16 未練と失恋ー3
「お疲れ様でした~」
バイトが終わると店を出る。いつも利用している駅から電車に乗り地元に帰還。移動中も頭の中は考え事で満たされていた。放課後に目撃した友人の動向に。
「こんな時間まで何してるの…」
「雅人…」
そして帰宅途中の公園で本人を見つけてしまう。ブランコに腰掛ける1つのシルエットを。

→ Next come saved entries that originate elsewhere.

(* ===== verification/PatchSafety.v ===== *)
(** Correctness of [PatchApply]: a batch is applied entirely or not at all, a
    rollback restores exactly what was there, deletions need approval, and
    drift is caught before anything is written. *)

From stdpp Require Import base gmap list strings pretty.
From S2P Require Import Prelude Hex Provenance Approval Paths FileSystem PatchApply.

(** * The lexical part of [resolvedPath] *)

(** [rel] is a relative path that cleans to the names [r]. *)
Definition lexical (rel : string) (r : list string) : Prop :=
  IsAbs rel = false ∧ Clean rel = joinSlash r ∧ r ≠ [] ∧ Forall normal r.

Lemma joinSlash_inj_l r s : Forall normal r → r ≠ [] → joinSlash r = s → splitSlash s = r.
Proof. intros H Hne <-. by apply splitSlash_join, normal_noslash. Qed.

Lemma lexical_elems rel r : lexical rel r → elems (Clean rel) = r.
Proof.
  intros (_ & E & Hne & H). unfold elems. rewrite E, splitSlash_join by (done || by apply normal_noslash).
  clear E Hne. induction H as [|c r (Hc & _) _ IH]; [done|]. by rewrite filter_cons_True, IH.
Qed.

Lemma lexical_tests rel r : lexical rel r →
  String.eqb rel "" = false ∧ String.eqb (Clean rel) ".." = false ∧ HasPrefix (Clean rel) "../" = false ∧
  String.eqb (Clean rel) "." = false.
Proof.
  intros (Ha & E & Hne & H).
  assert (∀ x, x = "." ∨ x = ".." → joinSlash r ≠ x) as Hx.
  { intros x Hx Ej. apply joinSlash_inj_l in Ej; [|done..].
    destruct Hx as [-> | ->]; simpl in Ej; subst r; inversion H as [|? ? (_ & H1 & H2 & _)]; done. }
  split_and!.
  - apply String.eqb_neq. intros ->. apply (Hx "."); [by left|]. by rewrite <-E.
  - rewrite E. apply String.eqb_neq, Hx. by right.
  - rewrite E. destruct (HasPrefix (joinSlash r) "../") eqn:Hp; [|done]. apply prefix_str in Hp as [t Ht].
    apply joinSlash_inj_l in Ht; [|done..]. change ("../" +:+ t) with (".." +:+ String (Ascii.Ascii true true true true false true false false) t) in Ht.
    rewrite splitSlash_app in Ht by done. subst r. by inversion H as [|? ? (_ & _ & H2 & _)].
  - rewrite E. apply String.eqb_neq, Hx. by left.
Qed.

Section base.
Context (b : Loc) (Hbok : Forall okName b) (Hbne : b ≠ []).

Lemma resolvedPath_lexical rel r : lexical rel r →
  resolvedPath (abs b) rel =
  (err ← verifyNoSymlinkEscape (abs b) (abs (b ++ r));
   match err with Some err => mret (inr err) | None => mret (inl (abs (b ++ r))) end).
Proof.
  intros Hl. destruct (lexical_tests rel r Hl) as (H1 & H2 & H3 & H4). destruct Hl as (Ha & E & Hne & H).
  unfold resolvedPath. rewrite H1, Ha, H2, H3, H4. simpl. rewrite E, Join_abs by (done || by apply ok_normal).
  assert (isWithin (abs b) (abs (b ++ r)) = true) as ->; [|done].
  apply isWithin_abs; [by apply ok_normal|done| |by apply prefix_app_r].
  apply Forall_app. split; [by apply ok_normal|done].
Qed.

Local Ltac refused := left; split; [by eexists|]; intros r Hl;
  destruct (lexical_tests _ r Hl) as (? & ? & ? & ?); destruct Hl as (? & _); congruence.
Lemma resolvedPath_cases rel :
  (∃ e, resolvedPath (abs b) rel = mret (inr e)) ∧ (∀ r, ¬ lexical rel r) ∨ ∃ r, lexical rel r.
Proof.
  unfold resolvedPath.
  destruct (String.eqb rel "") eqn:H0; [refused|]. destruct (IsAbs rel) eqn:Ha; [refused|].
  destruct (String.eqb (Clean rel) "..") eqn:H1; [refused|].
  destruct (HasPrefix (Clean rel) "../") eqn:H2; [refused|]. simpl.
  destruct (Clean_relative rel Ha H1 H2) as [E|(r & Hr & Hn & E)]; [|right; by exists r].
  apply String.eqb_eq in E. rewrite E. refused.
Qed.

(** ** The ancestor loops *)

Lemma isWithin_below r : Forall okName r → isWithin (abs b) (abs (b ++ r)) = true.
Proof.
  intros Hr. apply isWithin_abs; [by apply ok_normal|done| |by apply prefix_app_r].
  apply Forall_app. split; by apply ok_normal.
Qed.

Lemma Dir_below d c : Forall okName (d ++ [c]) → Dir (abs (b ++ d ++ [c])) = abs (b ++ d).
Proof.
  intros Hok. apply Forall_app in Hok as [Hd Hc]. inversion Hc as [|? ? [Hc' _]]; subst.
  rewrite app_assoc. apply Dir_abs; [|done]. apply Forall_app. split; by apply ok_normal.
Qed.

Lemma abs_snoc_ne d c : Forall okName (d ++ [c]) → abs (b ++ d) ≠ abs (b ++ d ++ [c]).
Proof.
  intros Hok E. assert (Forall okName d) as Hd by (by apply Forall_app in Hok as [? _]).
  apply abs_inj in E; [|apply Forall_app; split; by apply ok_normal..].
  apply (f_equal length) in E. rewrite !length_app in E. simpl in E. lia.
Qed.

Lemma verify_below fs r fuel : wf fs → node fs b = Some NDir → Forall okName r → pathOK fs b r → length r < fuel →
  spec fs (verifyFrom fuel (abs b) (abs (b ++ r))) (λ res fs', res = None ∧ fs' = fs)
    (λ res fs', is_Some res ∧ fs' = fs).
Proof.
  intros Hwf Hb. revert fuel. induction r as [|c d IH] using rev_ind; intros fuel Hok Hp Hf; (destruct fuel as [|fuel]; [lia|]).
  all: simpl; eapply spec_bind; [apply spec_sys| |].
  - intros a fs' [-> ->]. simpl. rewrite app_nil_r, evalF_dir by done.
    pose proof (isWithin_below [] (Forall_nil_2 _)) as Hw. rewrite app_nil_r in Hw. rewrite Hw. by apply spec_ret.
  - intros a fs' [-> (e & -> & He)]. rewrite He. simpl. apply qspec_ret. by split.
  - intros a fs' [-> ->]. simpl. rewrite (eval_below fs b d c) by done.
    destruct (fs !! (b ++ d ++ [c])) as [n|] eqn:E.
    + rewrite isWithin_below by done. by apply spec_ret.
    + simpl. rewrite Dir_below by done. rewrite (proj2 (String.eqb_neq _ _)) by (by apply abs_snoc_ne).
      rewrite length_app in Hf. simpl in Hf. destruct (decide (d = [])) as [->|Hd].
      * apply IH; [done|split|simpl; lia].
        -- intros q [k Hk] Hq Hqn. destruct q; [done|]. done.
        -- intros t Ht. rewrite app_nil_r in Ht. rewrite node_ne in Hb by done. congruence.
      * apply IH; [by apply Forall_app in Hok as [? _]|by eapply pathOK_snoc|lia].
  - intros a fs' [-> (e & -> & He)]. rewrite He. simpl. apply qspec_ret. by split.
Qed.

Lemma pathFuel_below r : Forall okName r → length r < pathFuel (abs (b ++ r)).
Proof.
  intros H. unfold pathFuel. rewrite elems_ok by (by apply Forall_app). rewrite length_app. lia.
Qed.

Lemma resolved_below fs rel r : wf fs → node fs b = Some NDir → lexical rel r → Forall okName r → pathOK fs b r →
  spec fs (resolvedPath (abs b) rel) (λ res fs', res = inl (abs (b ++ r)) ∧ fs' = fs)
    (λ res fs', (∃ e, res = inr e) ∧ fs' = fs).
Proof.
  intros Hwf Hb Hl Hok Hp. rewrite (resolvedPath_lexical rel r Hl).
  eapply spec_bind; [apply verify_below; try done; by apply pathFuel_below| |].
  - intros a fs' [-> ->]. by apply spec_ret.
  - intros a fs' [[e ->] ->]. apply qspec_ret. split; [by eexists|done].
Qed.

(** * Reading and creating directories *)

Lemma readCurrent_below fs d c : wf fs → node fs b = Some NDir → Forall okName (d ++ [c]) → pathOK fs b (d ++ [c]) →
  spec fs (readCurrent (abs (b ++ d ++ [c])))
    (λ res fs', res = match fs !! (b ++ d ++ [c]) with
       | None => inl (None, false, 0%Z)
       | Some (NFile x m) => inl (Some x, true, m)
       | Some _ => inr EISDIR end ∧ fs' = fs)
    (λ res fs', (∃ e, res = inr e) ∧ fs' = fs).
Proof.
  intros Hwf Hb Hok Hp. unfold readCurrent. eapply spec_bind; [apply spec_sys| |].
  - intros a fs' [-> ->]. simpl. rewrite stat_below by done. destruct (fs !! (b ++ d ++ [c])) as [n|] eqn:E.
    + eapply spec_bind; [apply spec_sys| |].
      * intros a fs' [-> ->]. simpl. rewrite read_below, E by done. by destruct n; apply spec_ret.
      * intros a fs' [-> (e & -> & He)]. apply qspec_ret. split; [by eexists|done].
    + by apply spec_ret.
  - intros a fs' [-> (e & -> & He)]. rewrite He. apply qspec_ret. split; [by eexists|done].
Qed.

(** The directories a write needs: all there, or made from the first missing
    one on.  [top] is what [ensureDir] reports. *)
Definition newDirs (fs : FS) (d : list string) (top : string) (fs' : FS) : Prop :=
  (node fs (b ++ d) = Some NDir ∧ top = "" ∧ fs' = fs) ∨
  (∃ d1 x s, d = d1 ++ x :: s ∧ node fs (b ++ d1) = Some NDir ∧ fs !! ((b ++ d1) ++ [x]) = None ∧
     top = abs ((b ++ d1) ++ [x]) ∧ fs' = mkchain ((b ++ d1) ++ [x]) s fs).

(** What is left when making them failed: nothing new, or the first ones but not
    all of them. *)
Definition leftDirs (fs : FS) (d : list string) (fs' : FS) : Prop :=
  fs' = fs ∨
  ∃ d1 x s1 y s2, d = d1 ++ x :: s1 ++ y :: s2 ∧ node fs (b ++ d1) = Some NDir ∧ fs !! ((b ++ d1) ++ [x]) = None ∧
    fs' = mkchain ((b ++ d1) ++ [x]) s1 fs.

Lemma newDirs_wf fs d top fs' : wf fs → Forall okName d → newDirs fs d top fs' →
  wf fs' ∧ node fs' (b ++ d) = Some NDir.
Proof.
  intros Hwf Hok [(Hd & -> & ->)|(d1 & x & s & -> & Hd & Hn & -> & ->)]; [done|].
  apply Forall_app in Hok as [_ Hok]. inversion Hok as [|? ? Hx Hs]; subst.
  rewrite (app_assoc b d1 (x :: s)). by apply mkchain_spec.
Qed.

普通に帰るならこの場所は通らない。わざわざ足を運んだのは、もしかしたらいるのではという予感があったからだ。
「帰らなくて良いの?」
「……うん。まだ良い」
「おばさんが心配するよ?」
「ん…」
帰宅を促すが彼女が黙り込んでしまう。明らかに落胆した様子で。
「何かあったんでしょ。もし良かったら相談に乗るけど」
「……別に良い。何にもないし」
「何もないならここまで元気無くす訳ないじゃないか。話してみてよ」
「いいって言ってるじゃん。本当になんにも無いんだってば」
「じゃあこのまま置き去りにして帰っちゃうよ。それでも構わないの?」
「帰りたいなら先に帰りなさいよ。アタシは1人になりたくてここにいるんだから」
「あぁ、なるほど。そう言われればそうか」
励まそうかと思ったが余計なお世話だったらしい。投げたボールは勢いよく打ち返されてしまった。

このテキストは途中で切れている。